KENYA – Sugar prices in Kenya witnessed a 4.6 percent reduction in February, bringing relief to consumers after a four-month-long ban on cane crushing ended, boosting local production.  

According to data from the Kenya National Bureau of Statistics (KNBS), the average price of a kilogram of sugar decreased from Sh209.55 (US$1.44) in January to Sh200.01 (US$1.37) in February. 

This decline in sugar prices contributed to the easing of inflation in February, with KNBS reporting a decrease from 6.9 percent in January to 6.3 percent. The reduction in prices extended beyond sugar, encompassing items like tomatoes, maize grain-loose, and maize flour-loose. 

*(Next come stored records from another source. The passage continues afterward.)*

Lemma sweeps_table_log active st groups st' ok :
  sweeps active st groups st' ok ->
  NoDup (map db.id (table st)) ->
  P (table st) (notified st) ->
  still_open active (table st) ->
  P (table st') (notified st').
Proof.
  induction 1 as [st | s rest st evs st1 groups st' ok Hch _ IH
                  | s rest st evs st1 Hch]; intros Hnd HP Hopen.
  - exact HP.
  - apply IH.
    + rewrite (checked_ids _ _ _ _ Hch). exact Hnd.
    + eapply checked_table_log; eauto. exists s.
      destruct (proj2 Hopen s ltac:(left)) as [Hs Ho]. auto.
    + eapply still_open_tail; eauto.
  - eapply checked_table_log; eauto. exists s.
    destruct (proj2 Hopen s ltac:(left)) as [Hs Ho]. auto.
Qed.

Lemma check_signals_table_log exchange st :
  NoDup (map db.id (table st)) ->
  P (table st) (notified st) ->
  P (table (check_signals exchange st)) (notified (check_signals exchange st)).
Proof.
  intros Hnd HP. unfold check_signals.
  destruct (check_all_signals_sweeps exchange st) as (groups & ok & Hsw & _).
  eapply sweeps_table_log; [exact Hsw | | |].
  - rewrite refreshed_table. exact Hnd.
  - rewrite refreshed_table, refreshed_notified. exact HP.
  - rewrite refreshed_table. apply still_open_start. exact Hnd.
Qed.

Lemma step_NoDup st task :
  NoDup (map db.id (table st)) -> NoDup (map db.id (table (step st task))).
Proof.
  intros Hnd. destruct task as [sig | exchange |]; simpl.
  - apply persist_NoDup. exact Hnd.
  - destruct (check_signals_effect exchange st) as (evs & _ & _ & -> & _).
    exact Hnd.
  - exact Hnd.
Qed.

Lemma run_table_log tasks : forall st,
  NoDup (map db.id (table st)) ->
  P (table st) (notified st) ->
  NoDup (map db.id (table (run tasks st)))
  /\ P (table (run tasks st)) (notified (run tasks st)).
Proof.
  unfold run. induction tasks as [|task tasks IH]; intros st Hnd HP; simpl.
  - auto.
  - apply IH; [apply step_NoDup; exact Hnd|].
    destruct task as [sig | exchange |]; simpl.
    + apply P_open_trade; assumption.
    + apply check_signals_table_log; assumption.
    + exact HP.
Qed.
End RunInduction.

(** ** The aggregate queries and the statistics *)

Section AggregateFacts.
Import db Aggregates MoreProps.

Lemma closed_trades_update i f table :
  (forall r, status (f r) = status r) ->
  map (fun r => (status r, pnl r)) (closed_trades (update_where_id i f table))
  = map (fun r => (status r, pnl r))
      (update_where_id i f (closed_trades table)).
Proof.
  intros Hf. unfold closed_trades, update_where_id, is_open.
  induction table as [|r t IH]; simpl; [reflexivity|].
  destruct (id r =? i)%Z eqn:Hi; rewrite ?Hf;
    destruct (status r); simpl; rewrite ?Hi, ?IH; reflexivity.
Qed.

(** [stats] reads the status and the pnl of the rows, nothing else. *)
Lemma stats_ext t t' :
  map (fun r => (status r, pnl r)) t = map (fun r => (status r, pnl r)) t' ->
  stats t = stats t'.
Proof.
  unfold stats, closed_trades, is_open, is_win.
  revert t'. induction t as [|r t IH]; intros [|r' t'] H; simpl in *;
    try discriminate; [reflexivity|].
  injection H as Hs Hp Hrest. specialize (IH _ Hrest).
  injection IH as H1 H2 H3. apply Nat2Z.inj in H1, H2.
  rewrite Hs. destruct (status r'); simpl; [congruence|].
  rewrite Hp. destruct (pnl r') as [p|]; simpl;
    [destruct (Qgtb p 0); simpl|]; congruence.
Qed.

(** [get_tp_stats] reads the three hit-flags of the rows, nothing else. *)
Lemma get_tp_stats_ext t t' :
  map (fun r => (tp1_hit r, tp2_hit r, tp3_hit r)) t
  = map (fun r => (tp1_hit r, tp2_hit r, tp3_hit r)) t' ->
  get_tp_stats t = get_tp_stats t'.
Proof.
  unfold get_tp_stats.
  revert t'. induction t as [|r t IH]; intros [|r' t'] H; simpl in *;
    try discriminate; [reflexivity|].
  injection H as H1 H2 H3 Hrest. specialize (IH _ Hrest).
  injection IH as I1 I2 I3. apply Nat2Z.inj in I1, I2, I3.
  rewrite H1, H2, H3.
  destruct (tp1_hit r'), (tp2_hit r'), (tp3_hit r'); simpl; congruence.
Qed.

The significant drop in sugar prices is particularly beneficial for households, food manufacturers, and pharmaceutical firms, providing respite from some of the highest prices on record.  

The boost in local production drove this positive trend, following the Agriculture and Food Authority’s (AFA) decision to allow sugar factories to resume operations fully. 

The ban on local cane crushing, implemented by AFA in July last year, was lifted on December 1, 2023.  

This led to a substantial surge in sugar production, nearly doubling to 487,877 tonnes in December compared to 25,179 tonnes in November. Over 300,000 cane farmers contributed to the increased production by delivering 610,020 tonnes of cane to factories in December. 

Despite the recent decrease, current sugar prices remain significantly higher compared to the same period in 2023. In February last year, a kilogram of sugar was retailing at an average of Sh153.62 (US$1.06), making the current prices approximately 30.2 percent higher than the previous year. 

Recently, the High Court in Kenya has brought to a halt an international tender inviting bids for long leases of state-owned sugar companies.  

Justice Chacha Mwita issued an interim order to freeze the tender, responding to concerns raised by citizen Martin Nyongesa Barasa about the lack of public consultation in the decision-making process.